Species of flowering plant

Camptocarpus mauritianus is a species of plant in the Apocynaceae family. It is native to Comoros, Madagascar and Réunion. Jean-Baptiste Lamarck, the naturalist who first formally described the species named it, using the synonym Cynanchum mauritianum, after the region of the Indian Ocean that includes the island of Mauritius, although the type specimen he examined did not list a specific location.

==Description==
It is a climbing plant. Its hairless, oval to egg-shaped to lance-shaped leaves are 5–6 by 1.6–1.8 centimeters. The tips of its leaves sometimes come to a long, tapering point. The leaves have 4–16 pairs of secondary veins emanating from their midribs. Its petioles are 6 millimeters long. At the junction between the petioles and the stem are tufts of red hairs that remain after the leaves have fallen. Its Inflorescences occur at the junction between the leaves and stem, or at the ends of stems and branches.
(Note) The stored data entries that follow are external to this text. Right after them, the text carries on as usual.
(* ===== verification/Resolver.v ===== *)
(** * The resolver of [src/dns/dns_resolver.c]: answering from the cache

    The functions that decide what becomes of a query: the checks before and
    after the cache lookup, the local response, and the caching of what the
    upstream servers answer.  The cache is the global of [Cache.v] ([None] when
    it was never created).  The clock does not tick while one packet is handled. *)

From S2P Require Import Prelude CString NameCodec Protocol MapInterface HashMap Cache Wire.
Import NameCodec Protocol Cache Wire.

Module Resolver.

Section resolver.
Context {M : Type} `{!MapOps (list Z) loc M}.
Implicit Types (g : option (DnsCache M)).

(** The test both checks make of a record. *)
Definition rr_blocked (rr : ResourceRecord) : Res bool :=
  if (rr_type rr =? QTYPE_A) || (rr_type rr =? QTYPE_AAAA)
  then memallz (rdata rr) (rdata_length rr) else Ret false.

(** [for (i = 0; i < vector_size(parent_value.rrs); i++)] *)
Fixpoint any_blocked (rs : list ResourceRecord) : Res bool :=
  match rs with
  | [] => Ret false
  | rr :: rs => b ← rr_blocked rr; if (b : bool) then Ret true else any_blocked rs
  end.

(** [while (parent_qname)], from offset [parent_qname] of the name. *)
Fixpoint parents_loop (fuel : nat) (now : Z) g (q : SectionQuestion) (parent_qname : Z) :
    Res (Rcode * option (DnsCache M)) :=
  match fuel with
  | O => OutOfFuel
  | S fuel =>
      name ← ptr (qname q) parent_qname;
      '(parent_value, g) ← dns_cache_get now g name (qtype q) (qclass q);
      blocked ← match parent_value with
                | Some v => any_blocked (match v_rrs v with Some rs => rs | None => [] end)
                | None => Ret false
                end;
      if (blocked : bool) then Ret (RCODE_NXDOMAIN, g)
      else
        parent ← get_parent_qname (qname q) parent_qname;
        match parent with
        | Some parent_qname => parents_loop fuel now g q parent_qname
        | None => Ret (RCODE_NOERROR, g)
        end
  end.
The inflorescences have peduncles that are 1 millimeters long, and pedicels, including secondary and tertiary pedicels, that 5 millimeters long. Its flowers are 9 millimeter wide when open. Its flowers have 5 sepals that are 1.5 millimeters long. Inside, but alternating with the sepals are 5 flattened glandular scales, about as wide as the sepals. Three of the five scales are larger than the other two. The 5 slightly firm petals form a bell-shaped structure with free lobes about halfway up their length that overlap from left to right. The flowers have a ring-like structure between the petals and its stamen called a corona. The foot of the corona is fused to the base of the petals. Its corona has thread-like lobes that are bent backwards, and occur in pairs that alternate with the petals. Its hairless stamen are closely spaced with filaments that are almost as wide as the anthers. The red, triangular anthers are 0.6 millimeters long and positioned close together above the pistils. The pistils have expanded stigmas. Its slender, tapering fruit open horizontally.

===Reproductive biology===
The pollen of Camptocarpus linearis is shed as permanent tetrads.

===Distribution and habitat===
It has been observed growing in dry to mildly humid habitats at elevations up to 1999 meters.

==Uses==
It has been reported as being used as a medicinal plant in Mauritius.